Среди множества портретов и рисунков там оказались портреты Гончаровых, Пушкиных и Ланских, Фризенгофов и Ксавье де Местра, а также П. А. Вяземского, Ю. П. Строгановой и др. Обращает на себя внимание порт­рет Дантеса с собственноручной подписью, висевший в сто­ловой. Наличие этого портрета в бродзянском замке дало повод некоторым пушкинистам упрекать Александру Нико­лаевну в неэтичном отношении к памяти Пушкина. Так, А. Ахматова писала: «В замке у Александрины в столовой до самой войны 1940 года висел портрет Дантеса. Для меня лично этого было бы достаточно, чтобы доказать, что она никогда не любила Пушкина. ...Несомненно, этот портрет в столовой — это остаток культа Дантеса...». Эта гипотеза не имела никакого документального подтверждения. И, как мы видели выше, у Александры Николаевны не было никакого культа Дантеса.

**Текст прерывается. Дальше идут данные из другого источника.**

(** The time to answer, in tenths of a second; 0 stands for version 1 of the protocol. *)
Definition max_resp (msg : list Z) : Z := if nth 1 msg 0 =? 0 then 10 else nth 1 msg 0.

Lemma nth_u8 (l : list Z) k : Forall is_u8 l → is_u8 (nth k l 0).
Proof.
  intros Hl. destruct (nth_in_or_default k l 0) as [Hin| ->]; [|done]. eapply Forall_forall; [exact Hl|]. by apply list_elem_of_In.
Qed.

(** What a query does to the groups. *)
Lemma igmp_query_ok L s n i p dest group msg : net_inv L s → n ∈ netif_list s → ifs s !! n = Some i → p ∈ L →
  pk_bytes p (nworld s) = Ok msg → 8 ≤ zlen msg → Forall is_u8 msg → igmp_lookfor_group (igmp_data i) dest = Some group →
  updates L s n (λ i' cs, cs = [] ∧ regrouped i i' ∧
      (dest = allsystems → rd32 msg 4 = 0 → Forall2 (delayed (max_resp msg)) (tail (igmp_data i)) (tail (igmp_data i'))))
    (igmp_query p n dest group msg s).
Proof.
  intros Hinv Hn Hi Hp Hb Hlen Hu Hl. pose proof (ni_ifs _ _ Hinv n i Hn Hi) as Hok. pose proof (ni_env _ _ Hinv) as He.
  pose proof (io_groups i Hok) as (Hgs & Hnd & Hs). unfold igmp_query. eapply updates_getn; [done|]. pose proof (nth_u8 msg 1 Hu) as Hm. unfold is_u8 in Hm.
  destruct (_ && _) eqn:E; cbn zeta.
  - assert (∃ w, (if nth 1 msg 0 =? 0 then w ← pk_store p 1 [IGMP_V1_DELAYING_MEMBER_TMR] (nworld s); Ok (IGMP_V1_DELAYING_MEMBER_TMR, w)
      else Ok (nth 1 msg 0, nworld s)) = Ok (max_resp msg, w) ∧ after L (nworld s) [] w) as (w & -> & Haf).
    { unfold max_resp. destruct (nth 1 msg 0 =? 0); [|exists (nworld s); split; [done|by apply after_refl]].
      destruct (store_ok (nworld s) L p 1 [IGMP_V1_DELAYING_MEMBER_TMR] msg He Hp Hb) as (w & -> & He' & Hlog & _);
        [lia|unfold zlen in *; cbn [length]; lia|by repeat constructor|]. exists w. split; [done|]. split; [done|by rewrite app_nil_r]. }
    cbn [mbind res_bind]. destruct (delay_all_ok L (igmp_data i) (max_resp msg) w (proj1 Haf)) as (gs' & w' & -> & Haf' & Hr & Hd);
      [unfold max_resp; destruct (_ =? 0); lia|done|]. eapply set_groups_updates; [done|exact (after_trans _ _ _ _ [] [] Haf Haf')|].
    split; [done|]. split; [by exists gs'|done].
  - assert (Hno : dest = allsystems → rd32 msg 4 = 0 → False).
    { intros -> E4. rewrite Z.eqb_refl in E. unfold ip4_addr_isany_val in E. by rewrite E4 in E. }
    destruct (negb _); [|apply (updates_ret _ _ _ i); [done|done|]; split; [done|]; split; [by apply regrouped_refl|intros ? ?; by exfalso; eauto]].
    set (og := if dest =? allsystems then _ else _). assert (Hog : ∀ g, og = Some g → g ∈ igmp_data i).
    { intros g Hg. subst og. destruct (dest =? allsystems); [by apply lookfor_Some in Hg as [? _]|]. injection Hg as <-. by apply lookfor_Some in Hl as [? _]. }
    destruct og as [g|]; [|apply (updates_ret _ _ _ i); [done|done|]; split; [done|]; split; [by apply regrouped_refl|intros ? ?; by exfalso; eauto]].
    specialize (Hog g eq_refl). assert (Hg : group_ok g) by (by eapply Forall_forall in Hgs).
    destruct (delaying_member_ok L g (nth 1 msg 0) (nworld s) He ltac:(lia) Hg) as (g' & w' & -> & Haf & Hsame & Hg' & _ & Hmem).
    eapply set_groups_updates; [done|exact Haf|]. split; [done|]. split; [|intros ? ?; by exfalso; eauto].
    eexists. split; [done|]. apply upd_group_Forall2; [exact (inv_ptrs _ _ _ _ Hinv Hn Hi)|done| |].
    + split; [done|]. split; [done|]. intros Hmg. by apply Hmem.
    + intros h Hh. eapply Forall_forall in Hgs; [|exact Hh]. by split_and!.
Qed.

(** Another host reported the group: the report that waits is not sent. *)
Definition suppressed (g : igmp_group) (i : iface) : iface :=
  if group_state g =? IGMP_GROUP_DELAYING_MEMBER
  then with_igmp (upd_group (g_ptr g) (λ g, with_reporter 0 (with_gstate IGMP_GROUP_IDLE_MEMBER (with_gtimer 0 g))) (igmp_data i)) i
  else i.

Lemma igmp_report_ok L s n i g : net_inv L s → n ∈ netif_list s → ifs s !! n = Some i → g ∈ igmp_data i →
  updates L s n (λ i' cs, cs = [] ∧ i' = suppressed g i ∧ regrouped i i') (igmp_report n g s).
Proof.
  intros Hinv Hn Hi Hg. pose proof (ni_ifs _ _ Hinv n i Hn Hi) as Hok. pose proof (io_groups i Hok) as (Hgs & _).
  unfold igmp_report, suppressed. eapply updates_getn; [done|]. destruct (_ =? _).
  - eapply updates_of; [apply modn_changes; [done|apply Hinv]|]. split; [done|]. split; [done|]. eexists. split; [done|].
    apply upd_group_Forall2; [exact (inv_ptrs _ _ _ _ Hinv Hn Hi)|done| |].
    + eapply Forall_forall in Hgs; [|exact Hg]. destruct Hgs as (Ha & Hr & Hs & Ht & Hu). split; [done|].
      split; [split; [done|]; split; [done|]; split; [done|]; split; [done|exact Hu]|]. intros (Hm & Hall & _). split; [done|]. split; [done|by right].
    + intros h Hh. eapply Forall_forall in Hgs; [|exact Hh]. by split_and!.
  - apply (updates_ret _ _ _ i); [done|apply Hinv|]. split; [done|]. split; [done|]. apply regrouped_refl, Hok.
Qed.

(** The packet is given back at the end. *)
Lemma input_finish L s p : net_inv (p :: L) s →
  yields (w ← if_pbuf_free p (nworld s); Ok (set_nworld w s)) (λ s', net_inv L s' ∧ netif_list s' = netif_list s ∧
    ifs s' = ifs s ∧ env_log (nworld s') = env_log (nworld s)).
Proof.
  intros []. destruct (free_ok (nworld s) L p ni_env) as (w & -> & He & Hl). cbn [mbind res_bind]. apply yields_ret.
  split; [by split|]. by split_and!.
Qed.

Lemma input_rest L s s1 n i i' p (Q : iface → Prop) : net_inv (p :: L) s → ifs s !! n = Some i →
  changes (p :: L) s n i' [] s1 → regrouped i i' → iface_ok i → Q i' →
  yields (w ← if_pbuf_free p (nworld s1); Ok (set_nworld w s1)) (λ s', net_inv L s' ∧ netif_list s' = netif_list s ∧
    env_log (nworld s') = env_log (nworld s) ∧ ∃ i', ifs s' = <[n := i']> (ifs s) ∧ regrouped i i' ∧ Q i').
Proof.
  intros Hinv Hi Hch Hr Hok HQ. eapply yields_mono; [apply (input_finish L s1)|].
  { eapply changes_inv; [exact Hinv|exact Hi|exact Hch|by apply regrouped_owner|by eapply regrouped_ok]. }
  intros s' (Hinv' & Hl' & Hi' & Hlog'). destruct Hch. split; [done|]. split; [congruence|].
  split; [by rewrite Hlog', ch_log, app_nil_r|]. exists i'. split; [congruence|done].
Qed.

Lemma lookfor_all_None gs : groups_ok gs → igmp_lookfor_group gs allsystems = None → gs = [].
Proof.
  intros (_ & _ & Hs) Hl. destruct gs as [|g gs]; [done|]. destruct Hs as [Hall _]. apply lookfor_None in Hl.
  exfalso. apply Hl. rewrite fmap_cons, Hall. left.
Qed.

Lemma igmp_input_ok L s n i p dest msg : net_inv (p :: L) s → n ∈ netif_list s → ifs s !! n = Some i →
  pk_bytes p (nworld s) = Ok msg →
  yields (igmp_input p n dest s) (λ s', net_inv L s' ∧ netif_list s' = netif_list s ∧
    env_log (nworld s') = env_log (nworld s) ∧ ∃ i', ifs s' = <[n := i']> (ifs s) ∧ regrouped i i' ∧
    (general_query msg dest → Forall2 (delayed (max_resp msg)) (tail (igmp_data i)) (tail (igmp_data i')))).
Proof.
  intros Hinv Hn Hi Hb. pose proof (ni_ifs _ _ Hinv n i Hn Hi) as Hok. pose proof (io_groups i Hok) as Hgs. pose proof (ni_env _ _ Hinv) as He.
  destruct (bytes_ok (nworld s) (p :: L) p He) as (l & Hl & Hu & Hz); [left|]. rewrite Hb in Hl. injection Hl as <-.
  unfold igmp_input. rewrite Hb. cbn [mbind res_bind]. pose proof (changes_refl _ _ _ _ Hi He) as Hch0. pose proof (regrouped_refl i Hgs) as Hr0.
  rewrite chksum_bytes_ok by (done || lia). destruct (zlen msg <? IGMP_MINLEN) eqn:E8; breflect.
  { eapply input_rest; [exact Hinv|exact Hi|exact Hch0|done|done|]. intros (Hlen & _). unfold IGMP_MINLEN in E8. lia. }
  cbn [mbind res_bind]. destruct (negb _) eqn:Ec; breflect.
  { eapply input_rest; [exact Hinv|exact Hi|exact Hch0|done|done|]. intros (_ & Hck & _). rewrite chksum_bytes_ok in Hck by (done || lia). congruence. }
  rewrite (getn_Some _ _ _ Hi). cbn [mbind res_bind]. destruct (igmp_lookfor_group (igmp_data i) dest) as [g|] eqn:El.
  2:{ eapply input_rest; [exact Hinv|exact Hi|exact Hch0|done|done|]. intros (_ & _ & _ & -> & _). by rewrite (lookfor_all_None _ Hgs El). }
  destruct (nth 0 msg 0 =? IGMP_MEMB_QUERY) eqn:Eq.
  { destruct (igmp_query_ok (p :: L) s n i p dest g msg) as (s1 & -> & i1 & cs & Hch & -> & Hr & Hd);
      [done|done|done|left|done|unfold IGMP_MINLEN in E8; lia|done|done|]. cbn [mbind res_bind].
    eapply input_rest; [exact Hinv|exact Hi|exact Hch|done|done|]. intros (_ & _ & _ & -> & E4). by apply Hd. }
  assert (Hng : general_query msg dest → False) by (intros (_ & _ & E0 & _); breflect; by rewrite E0 in Eq).
  destruct (_ =? IGMP_V2_MEMB_REPORT).
  - apply lookfor_Some in El as [Hg _]. destruct (igmp_report_ok (p :: L) s n i g Hinv Hn Hi Hg) as (s1 & -> & i1 & cs & Hch & -> & _ & Hr).
    cbn [mbind res_bind]. eapply input_rest; [exact Hinv|exact Hi|exact Hch|done|done|]. by intros ?%Hng.
  - cbn [mbind res_bind]. eapply input_rest; [exact Hinv|exact Hi|exact Hch0|done|done|]. by intros ?%Hng.
Qed.

(** ** Joining and leaving on all interfaces *)

(** The interfaces asked for run IGMP. *)
Definition joinable (ifaddr : option Z) s : Prop :=
  ∀ n i, n ∈ netif_list s → ifs s !! n = Some i → on_interface ifaddr i = true → igmp_data i ≠ [].

Lemma joinable_can ifaddr s n i : joinable ifaddr s → n ∈ netif_list s → ifs s !! n = Some i → on_interface ifaddr i = true → can_join i.
Proof. intros Hj Hn Hi Ho. split; [|by eapply Hj]. unfold on_interface in Ho. by apply andb_true_iff in Ho as [? _]. Qed.

Lemma joined_nonempty n a i i' cs : joined n a i i' cs → igmp_data i ≠ [] →
  igmp_data i' ≠ [] ∧ ∀ ifaddr, on_interface ifaddr i' = on_interface ifaddr i.
Proof.
  unfold joined. destruct (igmp_lookfor_group _ _).
  - intros [-> _] Hd. split; [|done]. cbn. unfold upd_group. by intros ?%fmap_nil_inv.
  - intros (ptr & rep & t & cs' & -> & _) Hd. split; [|done]. cbn. by destruct (igmp_data i).
Qed.

Lemma left_nonempty n a i i' cs : left_group n a i i' cs → igmp_data i ≠ [] →
  igmp_data i' ≠ [] ∧ ∀ ifaddr, on_interface ifaddr i' = on_interface ifaddr i.
Proof.
  intros (g & _ & Hl) Hd. destruct (guse g <=? 1).
  - destruct Hl as (gs' & cs' & -> & Hrm & _). split; [|done]. cbn. destruct (igmp_data i) as [|h [|h2 t]]; [done..|].
    cbn [remove_group_loop] in Hrm. destruct (_ =? _); [by injection Hrm as <-|]. apply bind_Some in Hrm as (x & _ & [= <-]). done.
  - destruct Hl as [-> _]. split; [|done]. cbn. unfold upd_group. by intros ?%fmap_nil_inv.
Qed.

Что касается того, как попал портрет Дантеса в Бродзяны, то этому можно найти объяснение теперь, когда мы имеем письма Екатерины Николаевны Дантес. В 1842/43 году Дантесы провели зиму в Вене, где встречались с Ната­льей Ивановной и Густавом Фризенгофами. В высшем об­ществе венского двора убийцу Пушкина и его жену не при­нимали, и единственным домом, где они бывали запросто, был дом Фризенгофов. Как мы уже говорили, возможно, Дантесы и Фризенгофы были давно знакомы, так как все эти семьи происходили из Эльзаса. В 1843 году осенью Ека­терина Николаевна умерла, но Жорж Дантес и после ее кончины, конечно, бывал в Вене у Луи Геккерна, и там он мог подарить Фризенгофам свой портрет (он датируется 1844 годом). С этой нашей точкой зрения согласен и Н. А. Раев­ский, посетивший Бродзяны. Висел ли он в доме при Ната­лье Ивановне, мы не знаем, но думаем, что нет, учитывая ее очень близкие отношения с Натальей Николаевной. Тем бо­лее трудно предположить, что ежедневно могла спокойно смотреть на убийцу Пушкина Александра Николаевна... Ве­роятно, портрет этот появился в столовой гораздо позднее. Отметим здесь также знаменательный факт: в Бродзянах среди множества портретов родственников Александры Николаевны не было обнаружено ни одного портрета Ека­терины Николаевны! На это как-то до сих пор не обратили внимания. (Вспомним, что и в доме Натальи Николаевны не было ни одного изображения старшей сестры.) И если даже предположить, что Александра Николаевна могла по­весить на самом видном месте портрет Дантеса, то почему бы ей не иметь рядом или в альбомах портрет его жены, своей родной сестры? Однако его не было... А портретов На­тальи Николаевны было несколько. Нет, не висел при Алек­сандре Николаевне портрет убийцы Пушкина!